Credo che le due posizioni sulla fine dell'analisi (o infinita, o finita) siano di fatto TRASVERSALI alle varie scuole. Ovvero, ogni scuola non ha una posizione ufficiale sulla fine dell'analisi, una certa libertà di pensiero, per dir così, viene lasciata ai singoli analisti, anche se ortodossi. O potrei sbagliarmi. Mi chiedo se le questioni VERAMENTE importanti non siano proprio quelle che dividono gli analisti trasversalmente.

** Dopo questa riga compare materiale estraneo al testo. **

(** * sinter [_data/_csv_out.py]: the CSV row formatter

    A shallow embedding of [escape_csv], [csv_line] and [CSV_HEADER], with
    the parts of the Python runtime they call ([csv.writer], [str.strip],
    [str.rjust], [json.dumps], [int], [str], float formatting), followed by
    the properties of the row format.

    Conventions.
    - A Python [str] is a Rocq [string]; the character with code [n]
      denotes the code point U+00[n] (the Latin-1 range).
    - A Python [int] is a [Z]; the interpreter's optional limit on the
      number of digits of an int/str conversion is taken as switched off.
    - A Python [float] is a [spec_float] (sign, mantissa, exponent of a
      binary64 number, or zero, infinity, NaN).
    - A [dict] is an insertion-ordered association list with [str] keys;
      [collections.Counter] is a [dict] subclass and is the same [VDict].
    - Arguments are separate objects.  The one statement of the module that
      writes through a reference is [custom_counts[k] = ...]; the state of
      that object after the call is part of the result of [csv_line]. *)

From Stdlib Require Import ZArith List Bool Ascii String Lia.
From Stdlib Require Import Permutation Sorted OrderedTypeEx.
From Stdlib Require Import Floats.SpecFloat.
Import ListNotations.

Local Open Scope string_scope.
Local Open Scope Z_scope.

(** ** Characters and strings *)

Module Str.

Definition comma : ascii := ","%char.
Definition dquote : ascii := Ascii.ascii_of_nat 34.
Definition squote : ascii := Ascii.ascii_of_nat 39.
Definition backslash : ascii := Ascii.ascii_of_nat 92.
Definition space : ascii := " "%char.
Definition CR : ascii := Ascii.ascii_of_nat 13.
Definition LF : ascii := Ascii.ascii_of_nat 10.
Lemma count_digit_before_space ws r :
  spaces ws -> ws <> [] -> count (IN_CATEGORY CATEGORY_DIGIT) (ws ++ r) = 0.
Proof.
  intros Hs Hne. destruct ws as [|w ws]; [congruence|]. simpl in *.
  unfold spaces in Hs. simpl in Hs. apply andb_true_iff in Hs as [Hw _].
  rewrite (space_not_digit w Hw). reflexivity.
Qed.

(** The last group and the percent sign. *)
Lemma sre_match_tail I F e ms :
  digits I -> digits F ->
  sre_match
    [MARK 4; MAX_REPEAT_ONE 1 (IN_CATEGORY CATEGORY_DIGIT); AT (LITERAL 46%N);
     MAX_REPEAT_ONE 1 (IN_CATEGORY CATEGORY_DIGIT); MARK 5; AT (LITERAL 37%N)]
    (I ++ 46%N :: F ++ 37%N :: e) ms
  = Some (set_mark 5 (37%N :: e)
            (set_mark 4 (I ++ 46%N :: F ++ 37%N :: e) ms), e).
Proof.
  intros HI HF.
  change (sre_match (MARK 4 :: ?c) ?s ?m) with (sre_match c s (set_mark 4 s m)).
  apply sre_match_repeat_greedy;
    [exact (proj2 HI) | reflexivity | apply digits_length, HI |].
  change (sre_match (AT (LITERAL 46%N) :: ?c) (46%N :: ?s) ?m)
    with (sre_match c s m).
  apply sre_match_repeat_greedy;
    [exact (proj2 HF) | reflexivity | apply digits_length, HF |].
  reflexivity.
Qed.

Lemma sre_match_lit l c s ms :
  sre_match (AT (LITERAL l) :: c) (l :: s) ms = sre_match c s ms.
Proof. simpl. rewrite N.eqb_refl. reflexivity. Qed.

Lemma sre_match_mark i c s ms :
  sre_match (MARK i :: c) s ms = sre_match c s (set_mark i s ms).
Proof. reflexivity. Qed.

Lemma group_of_marks s0 ms e p0 p1 p2 p3 p4 p5 :
  ms = set_mark 5 p5 (set_mark 4 p4 (set_mark 3 p3 (set_mark 2 p2
         (set_mark 1 p1 (set_mark 0 p0 []))))) ->
  group {| m_start := s0; m_marks := ms; m_end := e |} 1 = Some (between p0 p1) /\
  group {| m_start := s0; m_marks := ms; m_end := e |} 2 = Some (between p2 p3) /\
  group {| m_start := s0; m_marks := ms; m_end := e |} 3 = Some (between p4 p5).
Proof. intros ->. repeat split. Qed.

(** Tokens that are separated the way the pattern allows, with at least
    one whitespace character between the total and the rate: the match
    ends after the percent sign and the groups are the three tokens. *)
Lemma sre_match_separated ws1 X ws2 ws3 Y ws4 I F e :
  spaces ws1 -> spaces ws2 -> spaces ws3 -> spaces ws4 -> ws4 <> [] ->
  digits X -> digits Y -> digits I -> digits F ->
  exists ms,
    sre_match resolved_code
      (u "Resolved:" ++ ws1 ++ X ++ ws2 ++ u "/" ++ ws3 ++ Y ++ ws4
         ++ (I ++ u "." ++ F) ++ u "%" ++ e) [] = Some (ms, e)
    /\ forall s0,
      group {| m_start := s0; m_marks := ms; m_end := e |} 1 = Some X /\
      group {| m_start := s0; m_marks := ms; m_end := e |} 2 = Some Y /\
      group {| m_start := s0; m_marks := ms; m_end := e |} 3 = Some (I ++ u "." ++ F).
Proof.
  intros H1 H2 H3 H4 Hne HX HY HI HF.
  rewrite resolved_code_eq.
  replace (u "Resolved:" ++ ws1 ++ X ++ ws2 ++ u "/" ++ ws3 ++ Y ++ ws4
             ++ (I ++ u "." ++ F) ++ u "%" ++ e)
    with (82 :: 101 :: 115 :: 111 :: 108 :: 118 :: 101 :: 100 :: 58
            :: ws1 ++ X ++ ws2 ++ 47 :: ws3 ++ Y ++ ws4
            ++ I ++ 46 :: F ++ 37 :: e)%N
    by (repeat (rewrite <- ?app_assoc; simpl); reflexivity).
  rewrite !sre_match_lit.
  eexists. split.
  - apply sre_match_repeat_greedy;
      [exact H1 | apply count_space_before_digits, HX | lia |].
    rewrite sre_match_mark.
    apply sre_match_repeat_greedy;
      [exact (proj2 HX) | apply count_digit_before_spaces; [exact H2 | reflexivity]
      | apply digits_length, HX |].
    rewrite sre_match_mark.
    apply sre_match_repeat_greedy; [exact H2 | reflexivity | lia |].
    rewrite sre_match_lit.
    apply sre_match_repeat_greedy;
      [exact H3 | apply count_space_before_digits, HY | lia |].
    rewrite sre_match_mark.
    apply sre_match_repeat_greedy;
      [exact (proj2 HY) | apply count_digit_before_space; assumption
      | apply digits_length, HY |].
    rewrite sre_match_mark.
    apply sre_match_repeat_greedy;
      [exact H4 | apply count_space_before_digits, HI | lia |].
    apply sre_match_tail; assumption.
  - intros s0.
    match goal with
    | |- context [ {| m_start := _; m_marks := ?ms; m_end := _ |} ] =>
        destruct (group_of_marks s0 ms e _ _ _ _ _ _ eq_refl) as (G1 & G2 & G3)
    end.
    rewrite G1, G2, G3, !between_app.
    change (I ++ 46%N :: F ++ 37%N :: e) with (I ++ (46%N :: F) ++ 37%N :: e).
    rewrite app_assoc, between_app. repeat split.
Qed.
(** * llama-app-generator: the request-forwarding triad

    A shallow embedding of the three headers every generated project
    embeds, and the properties stated about them:

    - [runtime_config.hpp]  (struct RuntimeConfig)
    - [llama_client.hpp]    (class LlamaClient)
    - [app_server_base.hpp] (class template AppServerBase)

    C++ exceptions are results of an error monad, [std::string] is
    [string], [int] is [Z] with its range written out where the code
    depends on it.  The operating system, the HTTP transport (cpp-httplib)
    and the JSON text codec (nlohmann::json parse and dump) are not part of
    the headers: they are parameters of the definitions that use them. *)

From Stdlib Require Import ZArith NArith List String Ascii Bool Lia.
Import ListNotations.

Local Open Scope string_scope.
Local Open Scope Z_scope.

(* ================================================================== *)
(** * Part I: definitions *)
(* ================================================================== *)

(** ** The C++ substrate: exceptions, std::string, number conversion *)

Module Cxx.

(** The exception classes that occur in the three headers.  All of them
    derive from [std::exception]. *)
Inductive exception_class : Type :=
| RuntimeError      (* std::runtime_error *)
| InvalidArgument   (* std::invalid_argument, from std::stoi *)
| OutOfRange        (* std::out_of_range, from std::stoi *)
| ParseError        (* nlohmann::json::parse_error *)
| TypeError         (* nlohmann::json::type_error *)
| OtherStdException (* any other class derived from std::exception *).

(** What a [throw] can carry: an object derived from [std::exception]
    (it has a [what()]), or a value of any other type, which a handler
    [catch (const std::exception&)] does not match and [catch (...)]
    does. *)
Inductive thrown : Type :=
| StdException (cls : exception_class) (what : string)
| Foreign.

Inductive outcome (A : Type) : Type :=
| Returns (a : A)
| Throws (e : thrown).
Arguments Returns {A} a.
Arguments Throws {A} e.

Definition bind {A B} (m : outcome A) (k : A -> outcome B) : outcome B :=
  match m with
  | Returns a => k a
  | Throws e => Throws e
  end.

Qual è la mia posizione personale? Francamente la cerco ancora. Ad un certo punto, è un fatto, le analisi finiscono. Intuitivamente la cosa è comprensibile, ci si dice "questo analizzante ha superato la fase della propria vita in cui aveva bisogno dell'analisi". E‚ come quando si è stati felicemente sposati per anni e poi si divorzia, ma senza rancore e restando amici : quell'amore è passato, si volta pagina. Il che in sé non è né un bene né un male. l'analisi ha dato molto, ma altre esigenze sembrano subentrare al posto del desiderio di analizzarsi. La questione che io avevo posto quindi non è pratica - in pratica, ognuno se la sbroglia secondo i propri criteri a naso - ma teorica: ovvero, come capire teoricamente quel che si fa in pratica.

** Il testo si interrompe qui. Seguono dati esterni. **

(** ** Counting appends *)

Lemma scrape_url_count u s :
  (dataset_length (snd (scrape_url' u s)) <= S (dataset_length s))%nat.
Proof.
  unfold scrape_url, bind, gets; simpl.
  destruct (bool_decide (u ∈ seen_urls s)); simpl; [lia|].
  destruct (get_data_frame u s) as (Hn & _).
  destruct (get_data u s) as [[[x|]|e] s1]; simpl in *; unfold ret; simpl; lia.
Qed.

Lemma scrape_urls_count us s :
  (dataset_length (snd (scrape_urls' us s)) <= dataset_length s + length us)%nat.
Proof.
  revert s. induction us as [|u us IH]; intros s; simpl; [lia|].
  pose proof (scrape_url_count u s) as H.
  destruct (scrape_url' u s) as [[[]|e] s1] eqn:E.
  - rewrite (bind_run _ _ _ _ _ E). specialize (IH s1). simpl in H. lia.
  - rewrite (bind_err _ _ _ _ _ E). simpl in *. lia.
Qed.

Lemma scrape_q_count q s :
  (dataset_length (snd (scrape_q q s)) <= dataset_length s + length (urls_of q))%nat /\
  (fst (scrape_q q s) = Ok false -> urls_of q = []).
Proof.
  unfold _scrape. rewrite (bind_run _ _ _ _ _ (get_urls_run q s)).
  set (s1 := mk_st _ _ _ _ _ _).
  assert (C1 : dataset_length s1 = dataset_length s) by reflexivity. clearbody s1.
  destruct (urls_of q) as [|u us] eqn:U; cbv beta iota.
  - cbn. split; [lia|reflexivity].
  - pose proof (scrape_urls_count (u :: us) s1) as H.
    destruct (scrape_urls' (u :: us) s1) as [[[]|e] s2] eqn:E.
    + rewrite (bind_run _ _ _ _ _ E). cbn in *. split; [lia|discriminate].
    + rewrite (bind_err _ _ _ _ _ E). cbn in *. split; [lia|discriminate].
Qed.

(** A batch of distinct, new, valid URLs is appended in full. *)
Lemma scrape_urls_all_new us s :
  NoDup us ->
  (forall u, In u us -> u ∉ seen_urls s /\
     exists sp, http_get u = HttpPage sp /\ article_content sp <> "" /\ summary_div sp <> "") ->
  fst (scrape_urls' us s) = Ok tt /\
  dataset_length (snd (scrape_urls' us s)) = (dataset_length s + length us)%nat.
Proof.
  revert s. induction us as [|u us IH]; intros s Hnd Hall; simpl; [split; [reflexivity|lia]|].
  apply NoDup_cons in Hnd as [Hu Hnd].
  destruct (Hall u (or_introl eq_refl)) as [Hs (sp & Hg & Hc & Hm)].
  rewrite (bind_run _ _ _ _ _ (scrape_url_new_valid u s sp Hs Hg Hc Hm)).
  destruct (IH (append_record (mk_sample u (h1_title sp) (summary_div sp) (article_content sp))
                 (push_event (EArticleFetch u)
                    (push_event (EShortSleep (fst (short_range debug)) (snd (short_range debug))) s))))
    as [E1 E2]; [exact Hnd| |].
  - intros v Hv. destruct (Hall v (or_intror Hv)) as [Hvs Hvp]. split; [|exact Hvp].
    simpl. rewrite elem_of_union, elem_of_singleton. intros [->|H]; [apply Hu, list_elem_of_In, Hv|apply Hvs, H].
  - split; [exact E1|]. rewrite E2. simpl. lia.
Qed.

Lemma long_sleep_run s :
  _long_sleep debug s =
  (Ok tt, push_event (ELongSleep (fst (long_range debug)) (snd (long_range debug))) s).
Proof. reflexivity. Qed.

Lemma pop_count s : dataset_length (snd (pop s)) = dataset_length s.
Proof. destruct (pop_cases s) as [[_ E]|[_ E]]; rewrite E; reflexivity. Qed.

(** The inner loop ends after the first non-empty query, which is the last
    one popped. *)
Lemma qloop_bound k q s s' :
  hd_error (popped (log s)) = Some q -> qloop k q s = (Ok tt, s') ->
  exists q', hd_error (popped (log s')) = Some q' /\
    (dataset_length s' <= dataset_length s + length (urls_of q'))%nat.
Proof.
  revert q s. induction k as [|k IH]; intros q s Hq E; simpl in E; [discriminate|].
  destruct (scrape_q_count q s) as [Hc Hf].
  destruct (scrape_q_words q s) as [_ Hp].
  destruct (scrape_q q s) as [[[|]|e] s1] eqn:E1; cbn [fst snd] in Hc, Hf, Hp.
  - rewrite (bind_run _ _ _ _ _ E1) in E. unfold ret in E. injection E as <-.
    exists q. split; [rewrite Hp; exact Hq|]. simpl in Hc. lia.
  - rewrite (bind_run _ _ _ _ _ E1) in E. specialize (Hf eq_refl). rewrite Hf in Hc. simpl in Hc.
    rewrite (bind_run _ _ _ _ _ (long_sleep_run s1)) in E.
    destruct (pop_cases (push_event (ELongSleep (fst (long_range debug)) (snd (long_range debug))) s1))
      as [[_ P]|[_ P]]; rewrite (bind_err _ _ _ _ _ P) in E || rewrite (bind_run _ _ _ _ _ P) in E;
      [discriminate|].
    apply IH in E as (q' & Hq' & Hb); [|reflexivity].
    exists q'. split; [exact Hq'|]. simpl in Hb. lia.
  - rewrite (bind_err _ _ _ _ _ E1) in E. discriminate.
Qed.

(** A successful crawl started below the target stops at most one batch
    past it: the batch of the last popped query. *)
Lemma sloop_bound f track s s' :
  (dataset_length s < max_articles)%nat -> sloop f track s = (Ok tt, s') ->
  exists q', hd_error (popped (log s')) = Some q' /\
    (max_articles <= dataset_length s' < max_articles + length (urls_of q'))%nat.
Proof.
  revert track s. induction f as [|f IH]; intros track s Hlt E; cbn [scrape_loop] in E;
    [discriminate|].
  rewrite bind_gets in E. cbv beta in E. apply Nat.ltb_lt in Hlt as Hlt'. rewrite Hlt' in E.
  destruct (25 <? dataset_length s - track)%nat.
  - rewrite bind_assoc_run, (bind_run _ _ _ _ _ (long_sleep_run s)), bind_gets in E.
    cbv beta in E.
    set (s0 := push_event _ s) in E.
    assert (Hs0 : dataset_length s0 = dataset_length s) by reflexivity. clearbody s0.
    destruct (pop_cases s0) as [[_ P]|[_ P]];
      [rewrite (bind_err _ _ _ _ _ P) in E; discriminate|rewrite (bind_run _ _ _ _ _ P) in E].
    rewrite bind_gets in E. cbv beta in E.
    set (s1 := mk_st _ _ _ _ _ _) in E.
    match type of E with
    | context [bind (qloop ?k ?q) _ s1] => destruct (qloop k q s1) as [[[]|e] s2] eqn:Q
    end;
      [rewrite (bind_run _ _ _ _ _ Q) in E|rewrite (bind_err _ _ _ _ _ Q) in E; discriminate].
    apply qloop_bound in Q as (q' & Hq' & Hb); [|reflexivity].
    simpl in Hb. rewrite Hs0 in Hb.
    destruct f as [|f]; [discriminate|].
    destruct (Nat.ltb_spec (dataset_length s2) max_articles) as [L|L].
    + destruct (IH _ _ L E) as (q'' & H1 & H2). eauto.
    + rewrite sloop_done in E by exact L. injection E as <-. exists q'. split; [exact Hq'|lia].
  - rewrite bind_ret in E.
    destruct (pop_cases s) as [[_ P]|[_ P]];
      [rewrite (bind_err _ _ _ _ _ P) in E; discriminate|rewrite (bind_run _ _ _ _ _ P) in E].
    rewrite bind_gets in E. cbv beta in E.
    set (s1 := mk_st _ _ _ _ _ _) in E.
    match type of E with
    | context [bind (qloop ?k ?q) _ s1] => destruct (qloop k q s1) as [[[]|e] s2] eqn:Q
    end;
      [rewrite (bind_run _ _ _ _ _ Q) in E|rewrite (bind_err _ _ _ _ _ Q) in E; discriminate].
    apply qloop_bound in Q as (q' & Hq' & Hb); [|reflexivity].
    simpl in Hb.
    destruct f as [|f]; [discriminate|].
    destruct (Nat.ltb_spec (dataset_length s2) max_articles) as [L|L].
    + destruct (IH _ _ L E) as (q'' & H1 & H2). eauto.
    + rewrite sloop_done in E by exact L. injection E as <-. exists q'. split; [exact Hq'|lia].
Qed.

(Un approccio che respngo tende a pensare che teoria e pratica siano due orbite distinte: da una parte una Metapsicologia, dall'altra una pratica non-riflessa, istintiva, viscerale. In realtà, in psicoanalisi come in tanti altri campi, la vera domanda teorica è: "ho una pratica, e questa va anche bene - ma allora, CHE COSA STO FACENDO?")

Sergio Benvenuto


Caro Sergio,
il fatto che un analista consideri che all'analisi appartiene la proprietà di essere interminabile, oppure, al contrario, che all'analisi appartiene di terminare nel tempo, non è solo un'opzione teorica. L'adozione di un punto di vista, piuttosto che di un altro, di una teoria o dell'altra, ragionevolmente ricade nella pratica. Le risposte dell'analista, in qualche modo, spesso, saranno riconducibili alla sua teoria. Naturalmente, se si accetta il punto di vista di Sergio Benvenuto, che riprendo dalla sua mail: ("Un approccio che respingo tende a pensare che teoria e pratica siano due orbite distinte: da una parte una Metapsicologia, dall'altra una pratica non-riflessa, istintiva, viscerale. In realtà, in psicoanalisi come in tanti altri campi, la vera domanda teorica è: "ho una pratica, e questa va anche bene - ma allora, CHE COSA STO FACENDO?"). Allora, con queste due premesse, che l'analisi è naturalmente interminabile, e che la teoria si innesta nella pratica, se il fine dell'analisi per un analista sarà nel tempo che scorre, e per un altro sarà nell'eternità al di fuori del tempo, mentre il primo si darà daffare affinché l'analisi finisca (mettendo tutta la soggettivazione nell'analizzante, mettendo tutto il vero sé al posto del falso sé), il secondo analista lascerà che l'analisi sia eterna, ovvero che non abbia un futuro ma solo un presente al di fuori del tempo. Insomma, questo secondo analista non si darà daffare perché le cose cambino, ma lascerà che le cose siano come sono. Alla domanda: "Che cosa faccio?, l'analista del secondo tipo risponderà: "Lascio che l'analisi resti eterna", nemmeno interminabile, ma eterna. Sarebbe interessante se in questo Forum ci sbilanciassimo a fornire qualche esempio pratico di sedute di un tipo o dell'altro. Grazie per l'ospitalità. Un caro saluto.